With a sensitivity of 91% MIBI scintigraphy may be a valid tool to assess the presence and localization of PTC.  FNAC may not be effective and should be avoided to prevent capsular rupture and seeding of tumor cells.  Frozen section may assist in the diagnosis, but subtle pathological findings may overlap with benign disease. 
Surgery is the only effective and curative treatment of PTC.  It should be performed as " en bloc" tumor resection with the ipsilateral thyroid lobe, adjacent musculature, level VI lymphatic tissue. Intraoperative monitoring of intact PTH with a significant drop (>50%) has proved accurate in reflecting an optimal resection. 
The histological diagnosis of PTC, based on the Schantz and Castleman criteria published in 1973, include trabecular pattern, thick fibrous bands, mitotic figures, necrosis, capsular invasion, and angioinvasion.  Recently, immunohistochemistry with negative staining for parafibromin and/or positive for protein gene product 9.5 is being related to malignancy.

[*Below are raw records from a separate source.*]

(** * generate-mail-extension-typings: schema merge and declaration synthesis

    A shallow embedding of the schema normalisation and declaration-synthesis
    engine of [index.ts]: the namespace merge ([mergeSchema] and its helpers),
    the reference resolver ([findNamespaceFortype]), the type expression
    compiler ([getType]) and the function signature synthesizer
    ([createFunctionDefinition], [generateFunctionParams]).

    The repository holds two versions of [index.ts].  The embedding follows
    the later one, which merges events and properties and resolves
    references through the namespace table; [mergeNamespaceFunctions],
    [mergeNamespaceTypes] and the guard of [getType] for an array without
    [items] read the same in both.  The functions of the first version that
    read differently are embedded in the module [Legacy].

    JavaScript values are modelled as follows.
    - Strings are [string]s; the template literals of the source are spelled
      out as concatenations.
    - A schema node (a JSON object) is a [Node]: one record with the keys the
      code reads, an absent key being [None].  Keys whose value is only tested
      for truthiness ([optional], [unsupported]) are [bool]s.
    - [console]/[logger] output is a list of messages in the [World].
    - A thrown [Error] is the outcome [Throw]; nothing in the source catches.
    - [Array.prototype.shift] mutates the array it is called on.  The only
      arrays the code mutates are [parameters] arrays, so each of them carries
      the address of the array object, and the [World] records how many
      elements have been shifted off each address.  Objects made by spread
      ([{...o}]) share the arrays of [o], hence share the address. *)

From Stdlib Require Import String Ascii List Bool Arith ZArith Lia.
From Stdlib Require DecimalString.
Import ListNotations.
Open Scope list_scope.
Open Scope string_scope.

Set Implicit Arguments.
Set Warnings "-register-all".

(** ** Strings *)

Module Str.

Definition LF : string := String (ascii_of_nat 10) EmptyString.

(** JavaScript truthiness of a string. *)
Definition truthy (s : string) : bool := negb (s =? "").

Definition truthyOpt (o : option string) : bool :=
  match o with Some s => truthy s | None => false end.

(** [`${x}`] for a possibly undefined string. *)
Definition show (o : option string) : string :=
  match o with Some s => s | None => "undefined" end.

(** [a === b] on possibly undefined strings. *)
Definition eqOpt (a b : option string) : bool :=
  match a, b with
  | Some x, Some y => x =? y
  | None, None => true
  | _, _ => false
  end.

(** [s.indexOf(c) >= 0] for a one character pattern. *)
Definition includesDot (s : string) : bool :=
  match index 0 "." s with Some _ => true | None => false end.

(** The ASCII members of the white space and line terminator classes that
    [String.prototype.trim] strips. *)
Definition isSpace (c : ascii) : bool :=
  let n := nat_of_ascii c in
  Nat.eqb n 32 || (Nat.leb 9 n && Nat.leb n 13).

Fixpoint trimStart (s : string) : string :=
  match s with
  | String c s' => if isSpace c then trimStart s' else s
  | EmptyString => EmptyString
  end.

(** [trimEnd] keeps a character when something other than white space
    follows it or when it is not white space itself. *)
Fixpoint trimEnd (s : string) : string :=
  match s with
  | String c s' =>
      match trimEnd s' with
      | EmptyString => if isSpace c then EmptyString else String c EmptyString
      | t => String c t
      end
  | EmptyString => EmptyString
  end.

Definition trim (s : string) : string := trimEnd (trimStart s).

(** [Array(n).join(sep)]: [n] empty slots joined by [sep]. *)
Definition arrayJoin (n : nat) (sep : string) : string :=
  String.concat sep (repeat "" n).

(** [s.replace(/<\/?tag>/g, repl)]: every occurrence of [<tag>] or
    [</tag>], scanning from the left, is replaced.  [skip] counts the
    characters of a match that are still to be dropped. *)
Fixpoint replaceTagFrom (skip : nat) (tag repl s : string) : string :=
  match s with
  | EmptyString => EmptyString
  | String c s' =>
      match skip with
      | S k => replaceTagFrom k tag repl s'
      | O =>
          let opening := "<" ++ tag ++ ">" in
          let closing := "</" ++ tag ++ ">" in
          if prefix opening s then
            repl ++ replaceTagFrom (String.length opening - 1) tag repl s'
          else if prefix closing s then
            repl ++ replaceTagFrom (String.length closing - 1) tag repl s'
          else String c (replaceTagFrom 0 tag repl s')
      end
  end.

Definition replaceTag (tag repl s : string) : string :=
  replaceTagFrom 0 tag repl s.

End Str.

Import Str.

(** ** Arrays *)

Module Arr.

Section Ops.
Variable A : Type.

(** [xs.findIndex(p)], [-1] when no element satisfies [p]. *)
Fixpoint findIndexFrom (p : A -> bool) (i : Z) (xs : list A) : Z :=
  match xs with
  | [] => (-1)%Z
  | x :: xs' => if p x then i else findIndexFrom p (i + 1)%Z xs'
  end.

Definition findIndex (p : A -> bool) (xs : list A) : Z :=
  findIndexFrom p 0%Z xs.

(** [xs.slice(start)]: a negative [start] counts from the end. *)
Definition slice (start : Z) (xs : list A) : list A :=
  let len := Z.of_nat (List.length xs) in
  let k := if (start <? 0)%Z then Z.max (len + start) 0 else Z.min start len in
  skipn (Z.to_nat k) xs.

(** [xs.filter((x, index) => p x index)]. *)
Fixpoint filterIndexFrom (p : A -> Z -> bool) (i : Z) (xs : list A) : list A :=
  match xs with
  | [] => []
  | x :: xs' =>
      if p x i then x :: filterIndexFrom p (i + 1)%Z xs'
      else filterIndexFrom p (i + 1)%Z xs'
  end.

Definition filterIndex (p : A -> Z -> bool) (xs : list A) : list A :=
  filterIndexFrom p 0%Z xs.

(** [xs.pop()] read as a value: the last element. *)
Definition pop (xs : list A) : option A := last (map Some xs) None.

End Ops.

End Arr.

Import Arr.

(** ** Schema nodes *)

(** The [async] key: absent, a boolean, or the name of a callback parameter. *)
Inductive Async : Type :=
| AsyncUndefined
| AsyncBool (b : bool)
| AsyncString (s : string).

(** The [enum] key of a string type: an array, whose members are given by
    their string conversion, or some other truthy value. *)
Inductive EnumValue : Type :=
| EnumArray (members : list string)
| EnumOther.

(** An array object held in a [parameters] key.  [addr] is the address of
    the array when it was read from a schema file; arrays the program itself
    builds ([map], [[]]) have none and are never shifted while non-empty. *)
Record ParamArray (A : Type) : Type := mkArray {
  addr : option nat;
  elems : list A
}.

Module Node.

(** One JSON object of a schema file, or an object the program builds from
    one.  [oid] is the identity of the object, which [indexOf] compares;
    [ref] is the [$ref] key. *)
Inductive t : Type := mk {
  oid : nat;
  id : option string;
  name : option string;
  description : option string;
  ref : option string;
  type : option string;
  enum : option EnumValue;
  items : option t;
  choices : option (list t);
  properties : option (list (string * t));
  functions : option (list t);
  async : Async;
  parameters : option (ParamArray t);
  returns : option t;
  optional : bool;
  unsupported : bool;
  isInterfaceProperty : option bool
}.

(** The object with no key set. *)
Definition empty : t :=
  mk 0 None None None None None None None None None None AsyncUndefined None None false false None.

(** The object [n] placed at the address [v]. *)
Definition withOid (v : nat) (n : t) : t :=
  mk v n.(id) n.(name) n.(description) n.(ref) n.(type) n.(enum) n.(items)
    n.(choices) n.(properties) n.(functions) n.(async) n.(parameters)
    n.(returns) n.(optional) n.(unsupported) n.(isInterfaceProperty).

(** [{...n, id: v}]. *)
Definition withId (v : option string) (n : t) : t :=
  mk n.(oid) v n.(name) n.(description) n.(ref) n.(type) n.(enum) n.(items)
    n.(choices) n.(properties) n.(functions) n.(async) n.(parameters)
    n.(returns) n.(optional) n.(unsupported) n.(isInterfaceProperty).

(** [{...n, name: v}]. *)
Definition withName (v : option string) (n : t) : t :=
  mk n.(oid) n.(id) v n.(description) n.(ref) n.(type) n.(enum) n.(items)
    n.(choices) n.(properties) n.(functions) n.(async) n.(parameters)
    n.(returns) n.(optional) n.(unsupported) n.(isInterfaceProperty).

(** [{...n, description: v}]. *)
Definition withDescription (v : option string) (n : t) : t :=
  mk n.(oid) n.(id) n.(name) v n.(ref) n.(type) n.(enum) n.(items) n.(choices)
    n.(properties) n.(functions) n.(async) n.(parameters) n.(returns)
    n.(optional) n.(unsupported) n.(isInterfaceProperty).

(** [{...n, $ref: v}]. *)
Definition withRef (v : option string) (n : t) : t :=
  mk n.(oid) n.(id) n.(name) n.(description) v n.(type) n.(enum) n.(items)
    n.(choices) n.(properties) n.(functions) n.(async) n.(parameters)
    n.(returns) n.(optional) n.(unsupported) n.(isInterfaceProperty).

(** [{...n, type: v}]. *)
Definition withType (v : option string) (n : t) : t :=
  mk n.(oid) n.(id) n.(name) n.(description) n.(ref) v n.(enum) n.(items)
    n.(choices) n.(properties) n.(functions) n.(async) n.(parameters)
    n.(returns) n.(optional) n.(unsupported) n.(isInterfaceProperty).

(** [{...n, enum: v}]. *)
Definition withEnum (v : option EnumValue) (n : t) : t :=
  mk n.(oid) n.(id) n.(name) n.(description) n.(ref) n.(type) v n.(items)
    n.(choices) n.(properties) n.(functions) n.(async) n.(parameters)
    n.(returns) n.(optional) n.(unsupported) n.(isInterfaceProperty).

(** [{...n, items: v}]. *)
Definition withItems (v : option t) (n : t) : t :=
  mk n.(oid) n.(id) n.(name) n.(description) n.(ref) n.(type) n.(enum) v
    n.(choices) n.(properties) n.(functions) n.(async) n.(parameters)
    n.(returns) n.(optional) n.(unsupported) n.(isInterfaceProperty).

(** [{...n, choices: v}]. *)
Definition withChoices (v : option (list t)) (n : t) : t :=
  mk n.(oid) n.(id) n.(name) n.(description) n.(ref) n.(type) n.(enum)
    n.(items) v n.(properties) n.(functions) n.(async) n.(parameters)
    n.(returns) n.(optional) n.(unsupported) n.(isInterfaceProperty).

(** [{...n, properties: v}]. *)
Definition withProperties (v : option (list (string * t))) (n : t) : t :=
  mk n.(oid) n.(id) n.(name) n.(description) n.(ref) n.(type) n.(enum)
    n.(items) n.(choices) v n.(functions) n.(async) n.(parameters) n.(returns)
    n.(optional) n.(unsupported) n.(isInterfaceProperty).

(** [{...n, functions: v}]. *)
Definition withFunctions (v : option (list t)) (n : t) : t :=
  mk n.(oid) n.(id) n.(name) n.(description) n.(ref) n.(type) n.(enum)
    n.(items) n.(choices) n.(properties) v n.(async) n.(parameters) n.(returns)
    n.(optional) n.(unsupported) n.(isInterfaceProperty).

(** [{...n, async: v}]. *)
Definition withAsync (v : Async) (n : t) : t :=
  mk n.(oid) n.(id) n.(name) n.(description) n.(ref) n.(type) n.(enum)
    n.(items) n.(choices) n.(properties) n.(functions) v n.(parameters)
    n.(returns) n.(optional) n.(unsupported) n.(isInterfaceProperty).

(** [{...n, parameters: v}]. *)
Definition withParameters (v : option (ParamArray t)) (n : t) : t :=
  mk n.(oid) n.(id) n.(name) n.(description) n.(ref) n.(type) n.(enum)
    n.(items) n.(choices) n.(properties) n.(functions) n.(async) v n.(returns)
    n.(optional) n.(unsupported) n.(isInterfaceProperty).

(** [{...n, returns: v}]. *)
Definition withReturns (v : option t) (n : t) : t :=
  mk n.(oid) n.(id) n.(name) n.(description) n.(ref) n.(type) n.(enum)
    n.(items) n.(choices) n.(properties) n.(functions) n.(async) n.(parameters)
    v n.(optional) n.(unsupported) n.(isInterfaceProperty).

(** [{...n, optional: v}]. *)
Definition withOptional (v : bool) (n : t) : t :=
  mk n.(oid) n.(id) n.(name) n.(description) n.(ref) n.(type) n.(enum)
    n.(items) n.(choices) n.(properties) n.(functions) n.(async) n.(parameters)
    n.(returns) v n.(unsupported) n.(isInterfaceProperty).
(** * Course timetabling: constraint model, genetic search and simulated annealing

    A shallow embedding of [genetic.py] and [simulated_annealing.py].

    - Python [int] is [Z]; Python [float] is binary64 ([PrimFloat.float]).
    - A Python [dict] is an association list in insertion order with unique
      keys; [d[k] = v] overwrites in place or appends.
    - Schedules are mutable dictionaries held by reference: the engines work on
      addresses into a heap of dictionaries, so that aliasing is visible.
    - The [random] module is an oracle: a fixed sequence of integers of which
      every call consumes the next one.
    - [int / float] converts the integer to the nearest binary64 value and
      raises [OverflowError] when there is none; products, quotients and
      comparisons of floats are the binary64 ones.
    - [math.exp] wraps the C library's [exp], which is a parameter of the
      annealing engine, and raises on the results CPython rejects.
    - Exceptions are an error result.
    - [print_best_schedule] returns the lines it writes to standard output;
      a character of a [string] stands for one code point. *)

From Stdlib Require Import ZArith Floats.
From stdpp Require Import base list strings pretty sorting.

Open Scope Z_scope.

(** ** Python built-ins *)

Module Py.

Inductive exn :=
| IndexError   (* indexing or choosing from an empty sequence *)
| KeyError     (* d[k] with k not in d *)
| ValueError   (* max() of an empty sequence, sample larger than population,
                  math domain error *)
| OverflowError     (* int too large to convert to float, math range error *)
| ZeroDivisionError (* float division by zero *)
| BadReference (* an address that was never allocated; unreachable from Python *).

Abbreviation dict K V := (list (K * V)) (only parsing).

Section Dict.
Context {K V : Type} `{EqDecision K}.

(** [d.get(k)] *)
Fixpoint get (k : K) (d : dict K V) : option V :=
  match d with
  | [] => None
  | (k', v) :: d' => if decide (k = k') then Some v else get k d'
  end.

(** [d[k] = v] *)
Fixpoint set (k : K) (v : V) (d : dict K V) : dict K V :=
  match d with
  | [] => [(k, v)]
  | (k', v') :: d' =>
      if decide (k = k') then (k', v) :: d' else (k', v') :: set k v d'
  end.

(** [d.keys()], [d.values()] *)
Definition keys (d : dict K V) : list K := d.*1.
Definition values (d : dict K V) : list V := d.*2.
End Dict.

(** [d.setdefault(k, []).append(x)] *)
Fixpoint setdefault_append {K A : Type} `{EqDecision K}
    (k : K) (x : A) (d : dict K (list A)) : dict K (list A) :=
  match d with
  | [] => [(k, [x])]
  | (k', l) :: d' =>
      if decide (k = k') then (k', l ++ [x]) :: d'
      else (k', l) :: setdefault_append k x d'
  end.
(** Replaying a plan whose every node succeeded, from a cache that holds
    what the first walk stored: every node is a cache hit, the outputs
    are the same and the engine state does not move. *)
Lemma exec_plan_replay g ov order : NoDup order ->
  ∀ st w st' w' st2 w2,
    exec_plan execute g ov order st w = (st', w') ->
    (∀ p, p ∈ order -> rs_status st !! p = None) ->
    (∀ p, p ∈ order ->
          ∃ s, rs_status st' !! p = Some s ∧ succeeded s = true) ->
    agree st st2 ->
    cache w' ⊆ cache w2 ->
    ∃ st2', exec_plan execute g ov order st2 w2 = (st2', w2)
            ∧ agree st' st2'
            ∧ ∀ p, p ∈ order -> rs_status st2' !! p = Some CacheHit.
Proof.
  induction 1 as [|p r Hnotin Hnd IH];
    intros st w st' w' st2 w2 Hrun Hfresh Hsucc Hagree Hsub.
  - cbn in Hrun. injection Hrun as <- <-. exists st2.
    repeat split; [apply Hagree..|]. by intros p ?%elem_of_nil.
  - cbn in Hrun. cbn [exec_plan].
    pose proof (Hsucc p ltac:(left)) as (s & Hs & Hok).
    destruct (find_flat_node p g) as [n|] eqn:Hf.
    2:{ pose proof (exec_plan_status_other g ov r st w p Hnotin) as Hfr.
        rewrite Hrun in Hfr. cbn in Hfr.
        rewrite Hfresh in Hfr by left. congruence. }
    pose proof (find_flat_node_path _ _ _ Hf) as Hp.
    destruct (exec_node execute g ov n st w) as [st1 w1] eqn:He.
    pose proof (exec_plan_status_other g ov r st1 w1 p Hnotin) as Hfr.
    rewrite Hrun in Hfr. cbn in Hfr. rewrite Hs in Hfr.
    pose proof (exec_plan_cache_mono g ov r st1 w1) as Hmono.
    rewrite Hrun in Hmono. cbn in Hmono.
    assert (Hstep : ∃ outs s1,
               st1 = record p s1 (Some outs) st ∧ succeeded s1 = true
               ∧ cache w1 !! (p, iface_kind (node_interface (fn_node n)),
                              resolve_inputs g ov st n) = Some outs
               ∧ upstream_failed g st p = false).
    { unfold exec_node in He. rewrite Hp in He.
      destruct (upstream_failed g st p) eqn:Hu.
      { injection He as <- <-. rewrite record_status_eq in Hfr.
        injection Hfr as Heq. subst s. by cbn in Hok. }
      destruct (cache w !! _) as [outs|] eqn:Hc.
      { injection He as <- <-. by exists outs, CacheHit. }
      destruct (dispatch _ _ _) as [outs|msg].
      - injection He as <- <-. exists outs, Completed.
        repeat split. cbn. apply lookup_insert_eq.
      - injection He as <- <-. rewrite record_status_eq in Hfr.
        injection Hfr as Heq. subst s. by cbn in Hok. }
    destruct Hstep as (outs & s1 & -> & Hs1 & Hkey & Hu).
    assert (He2 : exec_node execute g ov n st2 w2
                  = (record p CacheHit (Some outs) st2, w2)).
    { unfold exec_node. rewrite Hp.
      rewrite (upstream_failed_agree g st st2 p Hagree), Hu.
      rewrite (resolve_inputs_agree g ov st st2 n Hagree).
      assert (cache w2 !! (p, iface_kind (node_interface (fn_node n)),
                           resolve_inputs g ov st n) = Some outs) as ->; [|done].
      eapply lookup_weaken; [exact Hkey|]. by etrans. }
    rewrite He2.
    destruct (IH (record p s1 (Some outs) st) w1 st' w'
                 (record p CacheHit (Some outs) st2) w2)
      as (st2' & Hrun2 & Hagree2 & Hhits); try done.
    + intros q Hq. rewrite record_status_ne; [apply Hfresh; by right|].
      intros ->. done.
    + intros q Hq. apply Hsucc. by right.
    + apply agree_record; [by rewrite Hs1|done].
    + exists st2'. repeat split; [done|apply Hagree2..|].
      intros q [->|Hq]%elem_of_cons; [|by apply Hhits].
      pose proof (exec_plan_status_other g ov r
                    (record p CacheHit (Some outs) st2) w2 p Hnotin) as Hfr2.
      rewrite Hrun2 in Hfr2. cbn [fst] in Hfr2. rewrite Hfr2.
      apply record_status_eq.
Qed.

End ExecutorFacts.

(** ** The three builders *)

Section NameChecks.

Variable valid_name : string -> bool.

Lemma bind_pe_Workflow {B : Type} name (f : Workflow -> M B) world :
  (pe_Workflow valid_name name ≫= f) world
  = if valid_name name then f (empty_workflow name) world
    else (Error (InvalidName name), world).
Proof. unfold mbind, M_bind, pe_Workflow. by destruct (valid_name name). Qed.

Lemma bind_pe_Node {B : Type} i name mem procs (f : Node -> M B) world :
  (pe_Node valid_name i name mem procs ≫= f) world
  = if valid_name name then f (mkNode i name mem procs) world
    else (Error (InvalidName name), world).
Proof. unfold mbind, M_bind, pe_Node. by destruct (valid_name name). Qed.

End NameChecks.

(** One name check of a builder: either the name is refused and the call
    ends, or the builder goes on. *)
Ltac check_name H :=
  first [rewrite bind_pe_Workflow in H | rewrite bind_pe_Node in H];
  lazymatch type of H with
  | _ = if ?v ?n then _ else _ =>
      let Hn := fresh "Hname" in
      destruct (v n) eqn:Hn; try rewrite Hn in H;
      [| left; exists n; split; [|by split] ]
  end.

Ltac by_membership :=
  solve [repeat first [apply list_elem_of_here | apply list_elem_of_further]].

Ltac accept_names :=
  repeat match goal with
         | H : _ = true |- _ => rewrite H; clear H
         end.

Ltac run_builder :=
  cbv beta iota zeta
      delta [build init_bold_reference_wf init_enhance_and_skullstrip_bold_wf
             init_skullstrip_bold_wf mbind M_bind pe_Workflow pe_Node
             any_name connect].

Section WorkflowFacts.

Variable descriptor : tool -> Descriptor.
Variable valid_name : string -> bool.

Lemma checked_names_eq c :
  checked_names c
  = call_name c
    :: match c with
       | BoldReference _ _ _ =>
           ["inputnode"; "validate"; "gen_ref";
            "enhance_and_skullstrip_bold_wf"; "outputnode"]
           ++ tail (checked_names
                      (EnhanceAndSkullstrip
                         "enhance_and_skullstrip_bold_wf" 1))
       | EnhanceAndSkullstrip _ _ =>
           ["inputnode"; "n4_mask"; "n4_correct"; "fixhdr_unifize";
            "fixhdr_skullstrip2"; "skullstrip_first_pass";
            "skullstrip_first_dilate"; "skullstrip_first_mask"; "unifize";
            "skullstrip_second_pass"; "combine_masks"; "apply_mask";
            "outputnode"]
       | Skullstrip _ =>
           ["inputnode"; "skullstrip_first_pass"; "skullstrip_second_pass";
            "combine_masks"; "outputnode"; "apply_mask"; "mask_reportlet"]
       end.
Proof.
  destruct c as [omp [f|] name|name omp|name]; vm_compute; reflexivity.
Qed.

(** The name checks of a builder call come first: either one of the names
    it constructs is refused and the call ends with that refusal, or every
    name is accepted and the call goes on as under a check that accepts
    every name. *)
Lemma enhance_names name omp world :
  (∃ n, n ∈ checked_names (EnhanceAndSkullstrip name omp)
        ∧ valid_name n = false
        ∧ init_enhance_and_skullstrip_bold_wf descriptor valid_name name omp
            world
          = (Error (InvalidName n), world))
  ∨ (forallb valid_name (checked_names (EnhanceAndSkullstrip name omp)) = true
     ∧ init_enhance_and_skullstrip_bold_wf descriptor valid_name name omp
         world
       = init_enhance_and_skullstrip_bold_wf descriptor any_name name omp
           world).
Proof.
  rewrite checked_names_eq. cbn [call_name].
  remember (init_enhance_and_skullstrip_bold_wf descriptor valid_name name omp
              world) as r eqn:Hr.
  unfold init_enhance_and_skullstrip_bold_wf in Hr.
  do 14 (check_name Hr; [|by_membership]).
  right. split; [cbn [forallb]; accept_names; reflexivity|].
  subst r. reflexivity.
Qed.

Lemma bind_unfold {A B : Type} (m : M A) (f : A -> M B) world :
  (m ≫= f) world
  = match m world with
    | (OK a, w') => f a w'
    | (Error e, w') => (Error e, w')
    end.
Proof. reflexivity. Qed.

Lemma build_names c world :
  (∃ n, n ∈ checked_names c
        ∧ valid_name n = false
        ∧ build descriptor valid_name c world
          = (Error (InvalidName n), world))
  ∨ (forallb valid_name (checked_names c) = true
     ∧ build descriptor valid_name c world
       = build descriptor any_name c world).
Proof.
  destruct c as [omp bf name|name omp|name]; cbn [build].
  - rewrite checked_names_eq. cbn [call_name].
    remember (init_bold_reference_wf descriptor valid_name omp bf name world)
      as r eqn:Hr.
    unfold init_bold_reference_wf in Hr.
    do 3 (check_name Hr; [|by_membership]).
    cbv beta zeta in Hr.
    do 2 (check_name Hr; [|by_membership]).
    rewrite bind_unfold in Hr.
    destruct (enhance_names "enhance_and_skullstrip_bold_wf" omp world)
      as [(n & Hin & Hn & Hsub)|[Hall Hsub]]; rewrite Hsub in Hr.
    + left. exists n. split; [|by split].
      rewrite !checked_names_eq in Hin |- *.
      cbn [call_name tail app] in Hin |- *.
      apply elem_of_cons in Hin as [->|Hin]; [by_membership|].
      do 6 apply list_elem_of_further. exact Hin.
    + right. split; [|by subst r].
      rewrite !checked_names_eq in Hall |- *.
      cbn [call_name tail app] in Hall |- *.
      apply forallb_forall. intros x Hx.
      rewrite forallb_forall in Hall.
      repeat (destruct Hx as [<-|Hx];
              [first [assumption
                     | apply Hall;
                       solve [repeat first [left; reflexivity | right]]]|]).
      destruct Hx.
  - exact (enhance_names name omp world).
  - rewrite checked_names_eq. cbn [call_name].
    remember (init_skullstrip_bold_wf descriptor valid_name name world)
      as r eqn:Hr.
    unfold init_skullstrip_bold_wf in Hr.
    do 8 (check_name Hr; [|by_membership]).
    right. split; [cbn [forallb]; accept_names; reflexivity|].
    subst r. reflexivity.
Qed.


Lemma build_returns_accepting c world wf :
  fst (build descriptor any_name c world) = OK wf -> wf = declared c.
Proof.
  destruct c as [omp bf name|name omp|name]; run_builder.
  - destruct (connect_all descriptor _ _) as [sub|] eqn:E; [|discriminate].
    apply connect_all_ok in E. subst sub.
    cbn [fst]. intros H%connect_all_ok. subst wf.
    destruct bf; vm_compute; reflexivity.
  - cbn [fst]. intros H%connect_all_ok. subst wf. vm_compute. reflexivity.
  - cbn [fst]. intros H%connect_all_ok. subst wf. vm_compute. reflexivity.
Qed.

(** The workflow a builder returns does not depend on the tool
    descriptors, on the name check nor on the engine state. *)
Lemma build_returns c world wf :
  fst (build descriptor valid_name c world) = OK wf -> wf = declared c.
Proof.
  destruct (build_names c world) as [(n & _ & _ & ->)|[_ ->]]; [done|].
  apply build_returns_accepting.
Qed.



End WorkflowFacts.




Section RunFacts.

Variable descriptor : tool -> Descriptor.
Variable execute : tool -> bindings -> outcome.

Lemma report_success order st :
  run_status (report order st) = Success ->
  ∀ p, p ∈ order -> ∃ s, rs_status st !! p = Some s ∧ succeeded s = true.
Proof.
  unfold report. cbn.
  destruct (forallb _ _) eqn:Hall; [|discriminate]. intros _ p Hp.
  rewrite forallb_forall in Hall.
  specialize (Hall (p, rs_status st !! p)). cbn in Hall.
  destruct (rs_status st !! p) as [s|] eqn:Hs.
  - exists s. split; [done|]. apply Hall, in_map_iff.
    exists p. rewrite Hs. split; [done|]. by apply list_elem_of_In.
  - assert (false = true); [|done]. apply Hall, in_map_iff.
    exists p. rewrite Hs. split; [done|]. by apply list_elem_of_In.
Qed.

Lemma report_all_hits order st :
  (∀ p, p ∈ order -> rs_status st !! p = Some CacheHit) ->
  run_status (report order st) = Success
  ∧ Forall (fun x => snd x = Some CacheHit) (node_status (report order st))
  ∧ failures (report order st) = []
  ∧ blocked (report order st) = [].
Proof.
  intros Hhits.
  assert (Hsts : map (fun p => (p, rs_status st !! p)) order
                 = map (fun p => (p, Some CacheHit)) order).
  { apply map_ext_in. intros p Hp. f_equal.
    by apply Hhits, list_elem_of_In. }
  unfold report. cbn. rewrite Hsts. clear Hsts Hhits.
  induction order as [|p r (H1 & H2 & H3 & H4)]; [done|].
  cbn. repeat split; try done.
  by constructor.
Qed.

End RunFacts.
(** The loop of [TreeWalker.nextNode()] (DOM Standard), entered with the last
    filter [result] for [node]: descend to the first child unless [node] was
    rejected, else go to what follows; filter the element reached and return
    it if accepted, loop otherwise.  [None] is running out of [fuel]; [Some
    None] is the walker's [null]. *)
Fixpoint nextNode_loop (fuel : nat) (result : NodeFilter) (node : Position)
  : option (option Position) :=
  match fuel with
  | O => None
  | S fuel' =>
      let reached :=
        match result with
        | FILTER_REJECT => following node.1 node.2
        | _ =>
            match firstChild node with
            | Some child => Some child
            | None => following node.1 node.2
            end
        end in
      match reached with
      | None => Some None
      | Some next =>
          match acceptNode next.1 with
          | FILTER_ACCEPT => Some (Some next)
          | result' => nextNode_loop fuel' result' next
          end
      end
  end.

(** Number of elements of a tree. *)
Fixpoint size (e : HTMLElement) : nat :=
  match e with
  | Element _ _ _ kids =>
      S ((fix sum (l : list HTMLElement) : nat :=
            match l with
            | [] => O
            | k :: l' => (size k + sum l')%nat
            end) kids)
  end.

(** [walker.nextNode()] from [walker.currentNode]; each turn of its loop
    reaches an element not met before, so the size of the tree is fuel
    enough. *)
Definition nextNode (currentNode : Position) : option (option Position) :=
  nextNode_loop (size (tree_of currentNode.1 currentNode.2)) FILTER_ACCEPT currentNode.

Recurrent PTC is suspected when serum calcium rises. Although complete cure is unlikely, recurrent disease should also be treated surgically. The role of radiotherapy is not well-defined. The data from MD Anderson group and mayo clinic suggests that adjuvant radiotherapy appears to increase disease free survival.  The prognosis of PTC is extremely variable, depending on early diagnosis and success of initial surgical procedure.
| Conclusion|| |
This case report has shown that it's preferable to have a high index of suspicion for PTC in patients with severe forms of primary hyperthyroidism, than to miss the opportunity for surgical cure in the first go. Furthermore, this limits the applicability of minimally invasive surgery for primary hyperthyroidism, warranting a proper selection of patients undergoing these procedures.